| Task brief |
Look below for the line that has "snd <$> list_find (λ p, page_id p = id) es.". Set down the lines from there through the line that has "Lemma page_at_update (f", exactly as written.

| Data records |
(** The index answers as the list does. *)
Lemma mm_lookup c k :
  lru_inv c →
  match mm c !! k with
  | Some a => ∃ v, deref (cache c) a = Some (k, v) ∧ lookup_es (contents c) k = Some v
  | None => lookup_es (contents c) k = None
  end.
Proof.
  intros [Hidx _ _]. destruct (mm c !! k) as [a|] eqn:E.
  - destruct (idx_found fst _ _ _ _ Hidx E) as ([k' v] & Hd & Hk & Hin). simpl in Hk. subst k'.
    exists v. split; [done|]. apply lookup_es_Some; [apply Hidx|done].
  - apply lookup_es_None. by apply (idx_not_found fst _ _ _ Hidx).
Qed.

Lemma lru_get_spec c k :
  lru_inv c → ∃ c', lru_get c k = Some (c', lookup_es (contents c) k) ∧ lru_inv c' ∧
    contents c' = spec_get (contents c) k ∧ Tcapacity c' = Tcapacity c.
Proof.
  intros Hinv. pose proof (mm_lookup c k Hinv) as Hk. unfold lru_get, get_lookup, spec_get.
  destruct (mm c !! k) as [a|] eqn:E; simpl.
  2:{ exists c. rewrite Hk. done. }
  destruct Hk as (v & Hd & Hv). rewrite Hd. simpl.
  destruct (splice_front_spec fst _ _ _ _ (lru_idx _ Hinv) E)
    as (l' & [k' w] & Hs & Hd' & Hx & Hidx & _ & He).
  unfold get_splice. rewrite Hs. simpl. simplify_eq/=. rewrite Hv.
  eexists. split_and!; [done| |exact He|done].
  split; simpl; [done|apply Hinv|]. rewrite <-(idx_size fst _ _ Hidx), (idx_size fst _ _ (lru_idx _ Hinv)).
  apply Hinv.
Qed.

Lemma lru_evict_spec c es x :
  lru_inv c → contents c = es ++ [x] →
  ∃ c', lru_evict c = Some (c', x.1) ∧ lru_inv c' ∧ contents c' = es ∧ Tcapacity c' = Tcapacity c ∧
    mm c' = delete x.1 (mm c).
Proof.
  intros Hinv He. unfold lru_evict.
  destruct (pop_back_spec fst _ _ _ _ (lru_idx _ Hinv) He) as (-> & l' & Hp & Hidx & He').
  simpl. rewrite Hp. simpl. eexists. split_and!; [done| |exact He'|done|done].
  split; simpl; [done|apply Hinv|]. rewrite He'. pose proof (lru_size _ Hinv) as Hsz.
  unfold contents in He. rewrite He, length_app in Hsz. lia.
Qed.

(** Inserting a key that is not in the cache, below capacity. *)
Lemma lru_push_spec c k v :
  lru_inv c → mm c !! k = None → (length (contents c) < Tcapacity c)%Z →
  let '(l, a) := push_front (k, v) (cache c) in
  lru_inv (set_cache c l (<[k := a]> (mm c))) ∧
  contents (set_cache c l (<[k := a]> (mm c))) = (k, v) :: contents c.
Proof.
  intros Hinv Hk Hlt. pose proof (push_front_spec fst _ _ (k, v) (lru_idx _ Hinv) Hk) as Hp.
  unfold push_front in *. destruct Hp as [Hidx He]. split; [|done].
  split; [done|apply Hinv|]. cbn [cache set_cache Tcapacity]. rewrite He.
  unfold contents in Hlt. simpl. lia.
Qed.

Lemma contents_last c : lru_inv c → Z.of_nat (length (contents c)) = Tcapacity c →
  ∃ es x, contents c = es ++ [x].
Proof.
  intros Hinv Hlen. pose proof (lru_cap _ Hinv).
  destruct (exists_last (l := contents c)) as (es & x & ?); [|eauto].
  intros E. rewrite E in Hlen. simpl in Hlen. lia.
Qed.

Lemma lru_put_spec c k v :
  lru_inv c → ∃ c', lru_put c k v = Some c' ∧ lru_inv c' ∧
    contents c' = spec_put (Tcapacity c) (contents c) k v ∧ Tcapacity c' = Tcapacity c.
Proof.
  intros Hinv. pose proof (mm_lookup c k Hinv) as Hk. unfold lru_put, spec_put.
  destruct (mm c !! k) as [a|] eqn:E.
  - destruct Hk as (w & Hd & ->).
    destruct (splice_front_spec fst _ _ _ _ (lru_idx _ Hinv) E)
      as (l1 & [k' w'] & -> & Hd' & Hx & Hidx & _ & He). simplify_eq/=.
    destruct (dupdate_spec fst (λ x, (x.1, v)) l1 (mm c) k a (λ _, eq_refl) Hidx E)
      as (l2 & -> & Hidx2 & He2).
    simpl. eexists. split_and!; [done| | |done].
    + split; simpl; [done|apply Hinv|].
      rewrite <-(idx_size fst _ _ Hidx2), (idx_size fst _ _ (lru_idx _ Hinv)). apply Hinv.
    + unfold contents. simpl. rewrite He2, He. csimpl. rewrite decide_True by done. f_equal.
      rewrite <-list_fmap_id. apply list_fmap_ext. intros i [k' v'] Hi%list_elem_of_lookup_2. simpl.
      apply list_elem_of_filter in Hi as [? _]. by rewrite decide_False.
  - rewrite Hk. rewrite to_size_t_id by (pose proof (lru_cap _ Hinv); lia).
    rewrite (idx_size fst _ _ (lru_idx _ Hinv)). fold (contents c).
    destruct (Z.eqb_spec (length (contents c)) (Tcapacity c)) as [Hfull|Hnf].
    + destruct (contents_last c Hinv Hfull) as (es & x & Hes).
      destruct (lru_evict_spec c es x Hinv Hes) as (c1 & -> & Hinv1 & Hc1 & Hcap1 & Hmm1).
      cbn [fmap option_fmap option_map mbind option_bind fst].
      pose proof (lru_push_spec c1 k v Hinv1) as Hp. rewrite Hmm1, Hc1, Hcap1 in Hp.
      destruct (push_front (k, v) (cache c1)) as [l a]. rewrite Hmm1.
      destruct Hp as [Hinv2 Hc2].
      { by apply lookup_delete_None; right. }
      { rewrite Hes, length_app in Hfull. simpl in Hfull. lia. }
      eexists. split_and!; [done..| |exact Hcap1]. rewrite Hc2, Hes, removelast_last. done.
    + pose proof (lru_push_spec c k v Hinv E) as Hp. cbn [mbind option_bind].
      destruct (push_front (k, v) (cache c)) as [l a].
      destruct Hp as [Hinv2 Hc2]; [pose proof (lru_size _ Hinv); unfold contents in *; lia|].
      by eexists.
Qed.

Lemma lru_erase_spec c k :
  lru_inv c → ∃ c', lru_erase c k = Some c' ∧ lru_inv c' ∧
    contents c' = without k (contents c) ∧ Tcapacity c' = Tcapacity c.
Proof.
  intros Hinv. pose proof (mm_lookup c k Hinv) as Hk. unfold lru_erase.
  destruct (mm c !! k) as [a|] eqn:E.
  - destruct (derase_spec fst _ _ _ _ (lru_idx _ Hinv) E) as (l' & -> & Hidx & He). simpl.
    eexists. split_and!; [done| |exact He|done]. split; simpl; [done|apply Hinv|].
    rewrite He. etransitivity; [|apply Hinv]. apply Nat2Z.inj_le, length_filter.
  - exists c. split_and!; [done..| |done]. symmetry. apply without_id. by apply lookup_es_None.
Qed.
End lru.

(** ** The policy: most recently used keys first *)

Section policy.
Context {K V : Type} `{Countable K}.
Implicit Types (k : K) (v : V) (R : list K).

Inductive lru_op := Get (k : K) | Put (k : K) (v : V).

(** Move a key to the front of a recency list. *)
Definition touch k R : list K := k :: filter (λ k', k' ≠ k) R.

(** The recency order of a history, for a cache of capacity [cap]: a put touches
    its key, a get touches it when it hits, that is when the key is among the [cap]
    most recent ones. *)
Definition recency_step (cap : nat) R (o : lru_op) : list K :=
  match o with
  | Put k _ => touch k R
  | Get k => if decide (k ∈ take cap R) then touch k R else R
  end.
...
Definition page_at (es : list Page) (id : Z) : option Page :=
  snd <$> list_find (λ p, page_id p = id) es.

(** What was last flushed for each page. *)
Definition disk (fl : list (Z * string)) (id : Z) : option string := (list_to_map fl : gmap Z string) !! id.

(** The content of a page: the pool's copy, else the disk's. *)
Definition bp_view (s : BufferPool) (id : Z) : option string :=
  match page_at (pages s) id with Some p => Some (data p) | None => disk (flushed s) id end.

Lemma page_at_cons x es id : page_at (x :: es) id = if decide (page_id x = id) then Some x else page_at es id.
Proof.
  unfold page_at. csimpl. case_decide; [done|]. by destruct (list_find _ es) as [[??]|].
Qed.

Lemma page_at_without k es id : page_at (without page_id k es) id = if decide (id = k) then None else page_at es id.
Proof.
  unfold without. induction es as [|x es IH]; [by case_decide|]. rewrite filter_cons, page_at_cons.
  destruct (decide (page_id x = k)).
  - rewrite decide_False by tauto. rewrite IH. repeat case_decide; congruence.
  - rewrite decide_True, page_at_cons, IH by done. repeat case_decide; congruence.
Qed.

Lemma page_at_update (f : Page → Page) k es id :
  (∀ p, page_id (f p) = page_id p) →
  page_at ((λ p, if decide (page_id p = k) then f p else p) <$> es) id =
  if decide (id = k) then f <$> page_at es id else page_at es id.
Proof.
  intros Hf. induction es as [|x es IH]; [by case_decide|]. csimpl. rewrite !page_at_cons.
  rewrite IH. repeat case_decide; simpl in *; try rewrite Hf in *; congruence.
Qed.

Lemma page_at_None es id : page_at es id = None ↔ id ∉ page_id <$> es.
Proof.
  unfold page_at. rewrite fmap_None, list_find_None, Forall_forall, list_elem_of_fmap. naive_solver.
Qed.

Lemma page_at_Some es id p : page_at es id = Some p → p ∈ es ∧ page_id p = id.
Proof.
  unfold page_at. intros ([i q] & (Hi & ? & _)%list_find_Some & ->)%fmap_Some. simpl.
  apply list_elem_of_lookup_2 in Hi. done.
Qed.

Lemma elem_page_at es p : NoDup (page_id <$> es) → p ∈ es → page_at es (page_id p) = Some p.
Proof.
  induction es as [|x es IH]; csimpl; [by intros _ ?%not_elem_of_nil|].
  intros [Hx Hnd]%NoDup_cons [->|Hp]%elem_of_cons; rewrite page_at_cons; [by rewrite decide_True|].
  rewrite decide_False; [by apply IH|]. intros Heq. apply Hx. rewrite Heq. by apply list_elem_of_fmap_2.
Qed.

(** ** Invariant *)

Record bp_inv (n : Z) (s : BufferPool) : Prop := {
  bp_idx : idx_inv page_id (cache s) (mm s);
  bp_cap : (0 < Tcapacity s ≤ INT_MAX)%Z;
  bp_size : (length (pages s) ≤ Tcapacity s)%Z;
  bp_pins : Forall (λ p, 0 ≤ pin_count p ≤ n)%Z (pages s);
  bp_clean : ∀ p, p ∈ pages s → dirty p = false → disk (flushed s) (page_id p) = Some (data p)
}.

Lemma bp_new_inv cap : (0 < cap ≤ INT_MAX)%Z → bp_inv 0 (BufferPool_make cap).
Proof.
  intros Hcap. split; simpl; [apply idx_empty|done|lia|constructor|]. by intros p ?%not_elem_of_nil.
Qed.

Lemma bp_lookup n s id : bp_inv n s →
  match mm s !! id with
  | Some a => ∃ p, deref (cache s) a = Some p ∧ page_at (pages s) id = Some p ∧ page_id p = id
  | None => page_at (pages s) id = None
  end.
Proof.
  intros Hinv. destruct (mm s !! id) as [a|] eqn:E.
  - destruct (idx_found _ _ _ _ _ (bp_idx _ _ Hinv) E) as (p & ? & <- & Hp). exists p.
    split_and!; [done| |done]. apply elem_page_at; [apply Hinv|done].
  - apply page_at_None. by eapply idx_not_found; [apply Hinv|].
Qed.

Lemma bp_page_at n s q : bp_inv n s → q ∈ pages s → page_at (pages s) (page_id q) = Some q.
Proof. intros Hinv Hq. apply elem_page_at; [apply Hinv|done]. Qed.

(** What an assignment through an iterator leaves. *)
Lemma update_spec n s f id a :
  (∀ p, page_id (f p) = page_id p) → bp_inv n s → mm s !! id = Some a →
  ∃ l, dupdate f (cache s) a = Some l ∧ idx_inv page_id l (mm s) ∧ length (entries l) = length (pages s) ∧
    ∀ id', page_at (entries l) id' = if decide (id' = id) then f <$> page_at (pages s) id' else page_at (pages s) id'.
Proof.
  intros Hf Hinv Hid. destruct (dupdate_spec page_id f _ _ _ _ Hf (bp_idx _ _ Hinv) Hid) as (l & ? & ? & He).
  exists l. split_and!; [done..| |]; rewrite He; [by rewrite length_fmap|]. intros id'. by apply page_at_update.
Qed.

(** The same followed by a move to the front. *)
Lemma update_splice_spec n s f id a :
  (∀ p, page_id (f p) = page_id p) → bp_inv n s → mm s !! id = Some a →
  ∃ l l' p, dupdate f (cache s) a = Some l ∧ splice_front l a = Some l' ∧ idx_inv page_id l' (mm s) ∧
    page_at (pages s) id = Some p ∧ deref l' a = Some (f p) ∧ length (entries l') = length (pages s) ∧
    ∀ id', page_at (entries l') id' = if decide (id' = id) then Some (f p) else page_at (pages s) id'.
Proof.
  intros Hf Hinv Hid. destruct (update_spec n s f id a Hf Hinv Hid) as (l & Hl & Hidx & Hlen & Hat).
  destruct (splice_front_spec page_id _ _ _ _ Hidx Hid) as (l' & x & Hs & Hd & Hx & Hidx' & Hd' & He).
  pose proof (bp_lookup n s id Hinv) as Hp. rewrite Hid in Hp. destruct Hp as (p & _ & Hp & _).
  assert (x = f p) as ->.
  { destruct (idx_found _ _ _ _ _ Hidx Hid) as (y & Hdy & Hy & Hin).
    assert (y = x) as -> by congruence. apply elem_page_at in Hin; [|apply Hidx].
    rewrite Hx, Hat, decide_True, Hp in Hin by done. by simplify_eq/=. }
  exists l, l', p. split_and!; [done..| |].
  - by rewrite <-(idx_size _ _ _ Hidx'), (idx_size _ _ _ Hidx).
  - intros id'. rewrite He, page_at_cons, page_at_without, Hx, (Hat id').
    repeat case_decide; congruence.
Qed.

| Output for this exercise |
  snd <$> list_find (λ p, page_id p = id) es.

(** What was last flushed for each page. *)
Definition disk (fl : list (Z * string)) (id : Z) : option string := (list_to_map fl : gmap Z string) !! id.

(** The content of a page: the pool's copy, else the disk's. *)
Definition bp_view (s : BufferPool) (id : Z) : option string :=
  match page_at (pages s) id with Some p => Some (data p) | None => disk (flushed s) id end.

Lemma page_at_cons x es id : page_at (x :: es) id = if decide (page_id x = id) then Some x else page_at es id.
Proof.
  unfold page_at. csimpl. case_decide; [done|]. by destruct (list_find _ es) as [[??]|].
Qed.

Lemma page_at_without k es id : page_at (without page_id k es) id = if decide (id = k) then None else page_at es id.
Proof.
  unfold without. induction es as [|x es IH]; [by case_decide|]. rewrite filter_cons, page_at_cons.
  destruct (decide (page_id x = k)).
  - rewrite decide_False by tauto. rewrite IH. repeat case_decide; congruence.
  - rewrite decide_True, page_at_cons, IH by done. repeat case_decide; congruence.
Qed.

Lemma page_at_update (f : Page → Page) k es id :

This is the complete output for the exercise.